Teriakan itu menggema di dalam ruang kelas yang sudah di isi beberapa siswa itu. Baby menyengir melihat tatapan teman-temannya. "Maaf ya teman-teman Baby yang cantik dan ganteng, Baby hari ini terlalu seneng."

Setelah mengucapkan itu Baby langsung ke tempat duduknya, duduk di barisan paling depan. Matanya berbinar saat melihat sahabatnya menatapnya dengan bingung. "Mama tau gak?"

Hilma menggeleng, ia sudah terbiasa dengan panggilan gadis ini. "Gak."

"Ih, Baby belum selesai cerita!"

Hilma menutup novelnya setelah memberi pembatas di sana. Ia menghadap penuh ke Baby. "Silahkan cerita tuan putri."

"Baby." Baby memberi sedikit jeda dalam kalimatnya, ia kemudian mendekati telinga Hilma dan berbisik di sana. "Pacaran!"

Beberapa detik tubuh di depan Baby seperti patung, tapi setelah sadar Hilma langsung menatap horor gadis di depannya. "LO PACARAN? SAMA SIAPA, ANJER!" teriakan itu tanpa sadar di ucapkan Hilma yang membuat wajah Baby memerah malu.

Baby memukul lengan Hilma. "Jangan teriak! Malu tau Baby jadinya."

Hilma menutup mulut dengan tangannya. "Maaf, maaf. Lo sama siapa pacarannya? Lo gak pernah deket sama orang."

"Tau orang yang sering jemput Baby akhir-akhir ini."

Hilma berdecak. "Gue cuma tau mobilnya doang. Orangnya mana?"

"Masa Mama belum tau sih? Emang Baby belum ada ngasih tau?"

"Belum, lo cuma ngasih tau kalau yang sering jemput lo temen abang lo."

Baby mengangguk-anggukkan kepalanya, ia mengutak-atik ponselnya dan menunjukkan foto Agam ke Hilma. "Nih."

"Waw."

Baby tersenyum melihat Hilma yang terpesona. "Ganteng kan?"

"Ganteng sih, tapi kalau sama lo jadi kayak sugar daddy."

Wajah Baby cemberut. "Om Agam gak setua itu."

"Ya siapa yang bilang dia tua sih? Bentar, bentar, lo panggil pacar lo apa?
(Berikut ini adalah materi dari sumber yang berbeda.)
(** * hardened_malloc: the slab engine, the region table and the dispatcher

    A shallow embedding of [malloc.c].  Machine integers ([size_t],
    [uint64_t], pointers) are modelled as [Z] with the wrap-around of the
    64-bit arithmetic written out; C arrays indexed through a pointer are
    modelled as total maps from the index to the element; calls into the
    page provider and the PRNG take their results from explicit oracles
    carried in the state. *)

From Stdlib Require Import ZArith List Lia Bool String.
Import ListNotations.
Local Open Scope Z_scope.

(** ** Outcomes of a call *)

(** A call either returns, aborts the process through [fatal_error],
    dereferences a null pointer, or never leaves one of its loops. *)
Inductive outcome (A : Type) : Type :=
| Done (a : A)
| Fatal (msg : string)
| Crash
| Diverges.

Arguments Done {A} a.
Arguments Fatal {A} msg.
Arguments Crash {A}.
Arguments Diverges {A}.

Definition bind {A B : Type} (m : outcome A) (k : A -> outcome B) : outcome B :=
  match m with
  | Done a => k a
  | Fatal msg => Fatal msg
  | Crash => Crash
  | Diverges => Diverges
  end.

Declare Scope outcome_scope.
Delimit Scope outcome_scope with outcome.
Notation "x <- m ;; k" := (bind m (fun x => k))
  (at level 61, m at next level, right associativity) : outcome_scope.
Notation "' pat <- m ;; k" := (bind m (fun x => match x with pat => k end))
  (at level 61, pat pattern, m at next level, right associativity) : outcome_scope.

(** ** Machine arithmetic *)

Definition SIZE_MAX : Z := 2 ^ 64 - 1.

(** Reduction of an integer expression to [size_t]. *)
Definition wrap (x : Z) : Z := x mod 2 ^ 64.

(** [static_assert(PAGE_SIZE == 4096, ...)] pins the page size. *)
Definition PAGE_SIZE : Z := 4096.
Definition PAGE_SHIFT : Z := 12.

(** Modelled from the spec: the macro [PAGE_CEILING] of the absent
    [pages.h], the spec's [page_ceil]: the argument rounded up to a
    multiple of the page size, in [size_t] arithmetic. *)
Definition PAGE_CEILING (s : Z) : Z :=
  Z.land (wrap (s + PAGE_SIZE - 1)) (wrap (Z.lnot (PAGE_SIZE - 1))).

(** Total maps standing for C arrays: [upd a i v] is [a[i] = v]. *)
Definition upd {A : Type} (a : Z -> A) (i : Z) (v : A) : Z -> A :=
  fun k => if k =? i then v else a k.

(** ** The region table *)

Module Regions.
Local Open Scope outcome_scope.

Record region_info : Type := mk_region {
  p : Z;
  size : Z;
  guard_size : Z
}.

Definition sizeof_region_info : Z := 24.

Definition class_region_size : Z := 128 * 1024 * 1024 * 1024.
Definition initial_region_table_size : Z := 256.
Definition max_region_table_size : Z := class_region_size / PAGE_SIZE.

(** [regions] is the buffer in use, indexed by slot, and [spare] the
    other of the two buffers [ro.regions[0]] and [ro.regions[1]], as its
    memory reads. *)
Record regions_state : Type := mk_regions {
  regions : Z -> region_info;
  spare : Z -> region_info;
  regions_total : Z;
  regions_free : Z
}.

(** Memory the page provider has just handed out or dropped. *)
Definition fresh_buffer : Z -> region_info := fun _ => mk_region 0 0 0.

(** The table at start-up: [regions_total] and [regions_free] are
    initialised statically, the two buffers are fresh memory. *)
Definition init_regions : regions_state :=
  mk_regions fresh_buffer fresh_buffer
             initial_region_table_size initial_region_table_size.

Definition hash_page (q : Z) : Z :=
  let u := Z.shiftr q PAGE_SHIFT in
  let sum := u in
  let sum := wrap (Z.shiftl sum 7 - sum + Z.shiftr u 16) in
  let sum := wrap (Z.shiftl sum 7 - sum + Z.shiftr u 32) in
  let sum := wrap (Z.shiftl sum 7 - sum + Z.shiftr u 48) in
  sum.

(** [(index - 1) & mask] *)
Definition prev_index (index mask : Z) : Z := Z.land (wrap (index - 1)) mask.

(** The probing loop shared by [regions_grow] and [regions_insert]:
    [while (tbl[index].p != NULL) index = (index - 1) & mask;].  A probe
    that has visited [fuel] slots without leaving the loop is reported as
    divergent; the callers pass the number of slots. *)
Fixpoint probe_null (fuel : nat) (tbl : Z -> region_info) (mask index : Z)
  : outcome Z :=
  match fuel with
  | O => Diverges
  | S f =>
      if p (tbl index) =? 0 then Done index
      else probe_null f tbl mask (prev_index index mask)
  end.

(** The [for] loop of [regions_grow]: slots [i], [i+1], ... of the old
    buffer, [n] of them, are rehashed into [new]. *)
Fixpoint rehash (n : nat) (i : Z) (old new : Z -> region_info)
  (newtotal mask : Z) : outcome (Z -> region_info) :=
  match n with
  | O => Done new
  | S n' =>
      let q := p (old i) in
      if q =? 0 then rehash n' (i + 1) old new newtotal mask
      else
        index <- probe_null (Z.to_nat newtotal) new mask
                   (Z.land (hash_page q) mask) ;;
        rehash n' (i + 1) old (upd new index (old i)) newtotal mask
  end.

(** [regions_grow].  [protect_fails] is the result of the call
    [memory_protect_rw(p, newsize)], [map_fails] that of
    [memory_map_fixed(regions, ...)], which the code does not look at.
    The entries are rehashed into the other buffer as it is.  The buffer
    that is left reads as zeroes afterwards when [memory_map_fixed] has
    dropped it, and keeps its entries when it has not. *)
Definition regions_grow (protect_fails map_fails : bool) (s : regions_state)
  : outcome (Z * regions_state) :=
  if regions_total s >? SIZE_MAX / sizeof_region_info / 2 then Done (1, s)
  else
    let newtotal := wrap (regions_total s * 2) in
    let mask := wrap (newtotal - 1) in
    if newtotal >? max_region_table_size then Done (1, s)
    else if protect_fails then Done (1, s)
    else
      tbl <- rehash (Z.to_nat (regions_total s)) 0 (regions s)
               (spare s) newtotal mask ;;
      Done (0, mk_regions tbl
                 (if map_fails then regions s else fresh_buffer)
                 newtotal (wrap (regions_free s + regions_total s))).

Definition regions_insert (protect_fails map_fails : bool) (s : regions_state)
  (q sz guard : Z) : outcome (Z * regions_state) :=
  '(r, s1) <- (if wrap (regions_free s * 4) <? regions_total s
               then regions_grow protect_fails map_fails s else Done (0, s)) ;;
  if negb (r =? 0) then Done (1, s1)
  else
    let mask := wrap (regions_total s1 - 1) in
    index <- probe_null (Z.to_nat (regions_total s1)) (regions s1) mask
               (Z.land (hash_page q) mask) ;;
    Done (0, mk_regions (upd (regions s1) index (mk_region q sz guard))
               (spare s1) (regions_total s1) (wrap (regions_free s1 - 1))).

(** The loop of [regions_find]. *)
Fixpoint find_loop (fuel : nat) (tbl : Z -> region_info) (mask q index : Z)
  : outcome Z :=
  match fuel with
  | O => Diverges
  | S f =>
      let r := p (tbl index) in
      if negb (r =? q) && negb (r =? 0)
      then find_loop f tbl mask q (prev_index index mask)
      else Done index
  end.

(** [regions_find]: the slot of [q], or [None] for the null pointer. *)
Definition regions_find (s : regions_state) (q : Z) : outcome (option Z) :=
  let mask := wrap (regions_total s - 1) in
  index <- find_loop (Z.to_nat (regions_total s)) (regions s) mask q
             (Z.land (hash_page q) mask) ;;
  let r := p (regions s index) in
  Done (if (r =? q) && negb (r =? 0) then Some index else None).

(** [regions[i].p = NULL; regions[i].size = 0;] *)
Definition clear_entry (tbl : Z -> region_info) (i : Z) : Z -> region_info :=
  upd tbl i (mk_region 0 0 (guard_size (tbl i))).

(** The two nested loops of [regions_delete], entered after slot [j] has
    been cleared; [i] is the slot examined last.  Each unit of fuel is one
    turn of the inner loop. *)
Fixpoint delete_loop (fuel : nat) (tbl : Z -> region_info) (mask j i : Z)
  : outcome (Z -> region_info) :=
  match fuel with
  | O => Diverges
  | S f =>
      let i := prev_index i mask in
      if p (tbl i) =? 0 then Done tbl
      else
        let r := Z.land (hash_page (p (tbl i))) mask in
        if ((i <=? r) && (r <? j)) || ((r <? j) && (j <? i))
           || ((j <? i) && (i <=? r))
        then delete_loop f tbl mask j i
        else delete_loop f (clear_entry (upd tbl j (tbl i)) i) mask i i
  end.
Om?"

Baby mengangguk polos. "Iya."

"Astaga, gak habis pikir gue ada orang pacaran manggil om. Oh iya, maksud gue tadi tuh bukan dia yang tua, tapi lo yang jadi terlalu mini untuk dia."

"Baby gak pendek, Ma!"

"Lo terlalu imut," ucap Hilma sambil mencubit kedua pipi Baby.

"Gak papa, awet muda kok nanti. Jadi nanti kalau jadi istrinya om Agam selalu lucu gitu, gemesin."
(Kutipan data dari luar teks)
(** * Cross detection on the 12 x 16 thermal mask: [is_cross] and [find_crosses]

    A shallow embedding of [cross.cpp] (MLX90641_basicRead example) and the
    properties its description states about it.

    Conventions of the embedding.
    - A C [int] is a [Z].  Every index the two functions compute lies in
      [-1 .. 16], so no machine-integer wrap-around can occur and none is
      modelled.
    - The parameter [int grid[ROWS][COLS]] is a list of rows.  A read outside
      the array is undefined behaviour in C; here it ends the run with the
      outcome [Undefined].
    - The three [for] loops run on fuel: a loop that is given too little fuel
      ends with [OutOfFuel], so that termination is a theorem about the code
      and not a by-product of the encoding.
    - Every run records a trace: one event per call of [is_cross], one per
      comparison of a grid cell with the constant 1, and one per comparison
      between indices or against a loop bound. *)

From Stdlib Require Import ZArith List Bool Lia.
Import ListNotations.
Local Open Scope Z_scope.

(** ** Constants ([#define]s of cross.cpp and cross.h) *)

Definition ROWS : Z := 12.
Definition COLS : Z := 16.
Definition ARM : Z := 1.

(** ** Data *)

(** [int grid[ROWS][COLS]]: a list of rows, each a list of cells. *)
Definition grid : Type := list (list Z).

(** The shape the C type promises: ROWS rows of COLS cells. *)
Definition well_formed (g : grid) : Prop :=
  length g = Z.to_nat ROWS /\ Forall (fun row => length row = Z.to_nat COLS) g.

Definition valid_row (r : Z) : Prop := 0 <= r < ROWS.
Definition valid_col (c : Z) : Prop := 0 <= c < COLS.
Definition in_bounds (r c : Z) : Prop := valid_row r /\ valid_col c.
Hilma memperagakan gerakan seperti ingin muntah, walaupun sejujurnya yang Baby bilang gadis itu gemesin emang iya, Hilma juga kadang rasanya ingin mengarungi gadis itu. "Belum lulus otak lo dah mikirin istri aja. Jarak berapa taun?"
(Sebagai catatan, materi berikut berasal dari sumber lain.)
(** X14: the rotation is a cycle over the configured accounts.  From an
    index in range, [k] calls of [switch_account] lead to the index
    [(i + k) mod R], where [R] is the number of accounts; [R] calls bring the
    object back to the state it started from, and every account is reached
    within [R - 1] calls. *)
Theorem rotation_is_a_cycle (cfg : Config) (st : State) :
  current_account_index st < length (accounts cfg) ->
  (forall k,
      current_account_index (Nat.iter k (switch_account cfg) st)
      = (current_account_index st + k) `mod` length (accounts cfg))
  /\ Nat.iter (length (accounts cfg)) (switch_account cfg) st = st
  /\ (forall j, j < length (accounts cfg) ->
        exists k, k < length (accounts cfg)
                  /\ current_account_index (Nat.iter k (switch_account cfg) st) = j).
Proof.
  intros Hi. split; [|split].
  - intros k. by rewrite switch_account_iter.
  - rewrite switch_account_iter by done.
    rewrite <- Nat.Div0.add_mod_idemp_r, Nat.Div0.mod_same, Nat.add_0_r,
      Nat.mod_small by done.
    by destruct st.
  - intros j Hj.
    exists ((j + length (accounts cfg) - current_account_index st)
              `mod` length (accounts cfg)).
    split; [apply Nat.mod_upper_bound; lia|].
    rewrite switch_account_iter by done. fields.
    rewrite Nat.Div0.add_mod_idemp_r.
    replace (current_account_index st
             + (j + length (accounts cfg) - current_account_index st))
      with (j + length (accounts cfg)) by lia.
    rewrite <- Nat.Div0.add_mod_idemp_r, Nat.Div0.mod_same, Nat.add_0_r.
    by apply Nat.mod_small.
Qed.

Lemma rotation_is_a_cycle_witness :
  (forall k,
      current_account_index
        (Nat.iter k (switch_account (config_of ["+100"; "+200"] 3 1 5 5))
           (init (config_of ["+100"; "+200"] 3 1 5 5)))
      = (0 + k) `mod` 2)
  /\ Nat.iter 2 (switch_account (config_of ["+100"; "+200"] 3 1 5 5))
       (init (config_of ["+100"; "+200"] 3 1 5 5))
     = init (config_of ["+100"; "+200"] 3 1 5 5)
  /\ (forall j, j < 2 ->
        exists k, k < 2
                  /\ current_account_index
                       (Nat.iter k (switch_account (config_of ["+100"; "+200"] 3 1 5 5))
                          (init (config_of ["+100"; "+200"] 3 1 5 5))) = j).
Proof.
  apply (rotation_is_a_cycle (config_of ["+100"; "+200"] 3 1 5 5)
           (init (config_of ["+100"; "+200"] 3 1 5 5))).
  cbn. lia.
Defined.

(** X16: when [min_delay] is above [max_delay], [random.randint] raises
    after the invitation has been sent and [add_member] returns [False]:
    whatever the service answers, no candidate is ever recorded as added and
    no daily counter moves. *)
Theorem empty_delay_range_records_nothing (cfg : Config) (tg : Telegram)
  (file : option (list CandidateRecord)) (fuel : nat) (st : State) :
  (max_delay cfg < min_delay cfg)%Z ->
  state_of (run fuel cfg tg file (init cfg)) = Some st ->
  added st = [] /\ stats st = stats (init cfg).
Proof. intros Hrange Hrun. by apply (run_empty_range cfg tg Hrange fuel file st). Qed.

Lemma empty_delay_range_records_nothing_witness :
  added misconfigured_state = []
  /\ stats misconfigured_state = stats (init (config_of ["+100"] 2 5 5 3)).
Proof.
  apply (empty_delay_range_records_nothing (config_of ["+100"] 2 5 5 3) willing
           (Some [candidate 1; candidate 2; candidate 3]) 1 misconfigured_state).
  - cbn. lia.
  - vm_compute. reflexivity.
Defined.

(** * Rotation and the client in use, turn by turn *)

Section rotation.
Variables (cfg : Config) (tg : Telegram).

(** The loop is still running only where its condition holds. *)
Lemma main_loop_running fuel members current_phone st m p st' :
  main_loop fuel cfg tg members current_phone st = Running m p st' ->
  (Z.of_nat (length (added st')) < members_to_add cfg)%Z /\ m <> [].
Proof.
  revert members current_phone st.
  induction fuel as [|fuel IH]; intros members current_phone st; cbn [main_loop];
    destruct (bool_decide _ && negb (bool_decide _)) eqn:Hc; try done.
  - intros [= <- <- <-]. apply andb_true_iff in Hc as [Hlt Hne].
    apply bool_decide_eq_true in Hlt.
    apply negb_true_iff, bool_decide_eq_false in Hne. done.
  - destruct (turn cfg tg members current_phone st) as [m1 [p1 st1]]. apply IH.
Qed.

(** One more turn of a run that has not finished is [turn] applied to the
    state it had reached. *)
Lemma run_step fuel file self members current_phone st :
  run fuel cfg tg file self = Running members current_phone st ->
  let next := turn cfg tg members current_phone st in
  run (S fuel) cfg tg file self = main_loop 0 cfg tg next.1 next.2.1 next.2.2.
Proof.
  unfold run. destruct (load_members file) as [|u l]; [done|].
  destruct (accounts cfg !! _) as [phone|]; [|done].
  intros Hrun. cbv zeta.
  destruct (main_loop_running _ _ _ _ _ _ _ Hrun) as [Hlt Hne].
  rewrite <- Nat.add_1_r, main_loop_add, Hrun.
  change (main_loop 1 cfg tg members current_phone st)
    with (if bool_decide (Z.of_nat (length (added st)) < members_to_add cfg)%Z
             && negb (bool_decide (members = []))
          then let '(m1, (p1, st1)) := turn cfg tg members current_phone st in
               main_loop 0 cfg tg m1 p1 st1
          else Completed (save_progress st)).
  rewrite bool_decide_eq_true_2 by done.
  rewrite (bool_decide_eq_false_2 (members = [])) by done. cbn [andb negb].
  by destruct (turn cfg tg members current_phone st) as [m1 [p1 st1]].
Qed.

Lemma run_running_phone fuel file members current_phone st :
  run fuel cfg tg file (init cfg) = Running members current_phone st ->
  current_phone ∈ accounts cfg.
Proof.
  unfold run. destruct (load_members file) as [|u l]; [done|].
  destruct (accounts cfg !! _) as [phone|] eqn:Hphone; [|done].
  pose proof (main_loop_rule cfg tg (fun _ p st => ledger cfg p st)) as Hrule.
  cbv beta in Hrule.
  specialize (Hrule (fun m p st H _ _ => turn_ledger cfg tg m p st H)).
  specialize (Hrule fuel (u :: l) phone (set_added [] (init cfg))).
  intros Hrun. rewrite Hrun in Hrule. apply Hrule.
  apply init_ledger. by eapply list_elem_of_lookup_2.
Qed.

Lemma turn_keeps_phone members current_phone st :
  rotates_away cfg tg current_phone st = false ->
  (turn cfg tg members current_phone st).2.1 = current_phone.
Proof.
  unfold rotates_away, turn, try_block. cbv zeta.
  destruct (connect tg _ _); [|done]. fields. cbn [andb].
  destruct (is_user_authorized tg _ _) as [[|]|]; [|done|done].
  destruct (get_entity tg _ _); [|done]. cbn [andb].
  destruct (stats st !! current_phone); [|done].
  case_bool_decide; [done|]. intros _.
  by destruct (add_members cfg tg _ _ _ _) as [[m' st']|[m' st']].
Qed.

Lemma turn_round_robin members current_phone st :
  current_account_index st < length (accounts cfg) ->
  round_robin_turn cfg tg members current_phone st.
Proof.
  intros Hi. unfold round_robin_turn, rotates_away. cbv zeta.
  pose proof (Nat.mod_upper_bound (current_account_index st + 1)
                (length (accounts cfg))) as Hmod.
  unfold turn, try_block.
  destruct (connect tg _ _); cbn [andb].
  2: { fields. split; [|done]. eexists. split; [by rewrite <- ?app_assoc|]. by cbn. }
  fields.
  destruct (is_user_authorized tg _ _) as [[|]|].
  3: { fields. split; [|done]. eexists. split; [by rewrite <- ?app_assoc|]. by cbn. }
  - destruct (get_entity tg _ _); cbn [andb].
    2: { fields. split; [|done]. eexists. split; [by rewrite <- ?app_assoc|]. by cbn. }
    destruct (stats st !! current_phone) as [n|].
    2: { fields. split; [|done]. eexists. split; [by rewrite <- ?app_assoc|]. by cbn. }
    case_bool_decide.
    + unfold rotate. fields.
      destruct (accounts cfg !! _) as [phone'|] eqn:Hp; cbn [with_members fst snd]; fields.
      2: { apply lookup_ge_None in Hp. lia. }
      split; [eexists; split; [by rewrite <- ?app_assoc | by cbn]|].
      split; [done|].
      split; [rewrite !attempted_app; cbn; by rewrite !app_nil_r|].
      split; [done|]. split; [done|]. split; [done|]. split; [|done].
      intros Hl. rewrite Nat.add_1_r, Hl. apply Nat.Div0.mod_same.
    + set (st0 := tick (tick (emit [EvConnect (session_of current_phone)] (tick st)))).
      destruct (add_members_same_client cfg tg (session_of current_phone)
                  current_phone members st0) as ((evs & Hj & _ & Hidx) & _).
      destruct (add_members cfg tg _ _ _ _) as [[m' st']|[m' st']];
        cbn [with_phone outcome fst snd] in *; fields.
      all: split; [|done]; eexists;
        (split; [rewrite Hj; subst st0; fields; by rewrite <- ?app_assoc|]).
      all: rewrite Hidx, !peer_floods_app; subst st0; fields; cbn;
        by rewrite ?Nat.add_0_r.
  - unfold rotate. fields.
    destruct (accounts cfg !! _) as [phone'|] eqn:Hp; cbn [with_members fst snd]; fields.
    2: { apply lookup_ge_None in Hp. lia. }
    split; [eexists; split; [by rewrite <- ?app_assoc | by cbn]|].
    split; [done|].
    split; [rewrite !attempted_app; cbn; by rewrite !app_nil_r|].
    split; [done|]. split; [done|]. split; [done|]. split; [|done].
    intros Hl. rewrite Nat.add_1_r, Hl. apply Nat.Div0.mod_same.
Qed.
Baby mengetuk dagunya menggunakan jari. "Tu- eh delapan deh, eh atau tujuh ya?"

"Umur lo berapa sekarang? Belum 18 kan?"

"Lusa 18, jangan bilang mama lupa!"

"Enggak, gue cuma ngetes lo masih inget umur lo atau enggak. Terus si om-om lo berapa?"

"Mama jangan panggil om Agam pakai om! Itu panggilan kesayangan Baby!"

"Beneran deh baru kali ini gue nemuin orang pacaran manggilnya om," gumam Hilma sambil menatap Baby heran. "Iya, iya, gue manggilnya ayang beb aja. Jadi, berapa umur ayang beb lo?"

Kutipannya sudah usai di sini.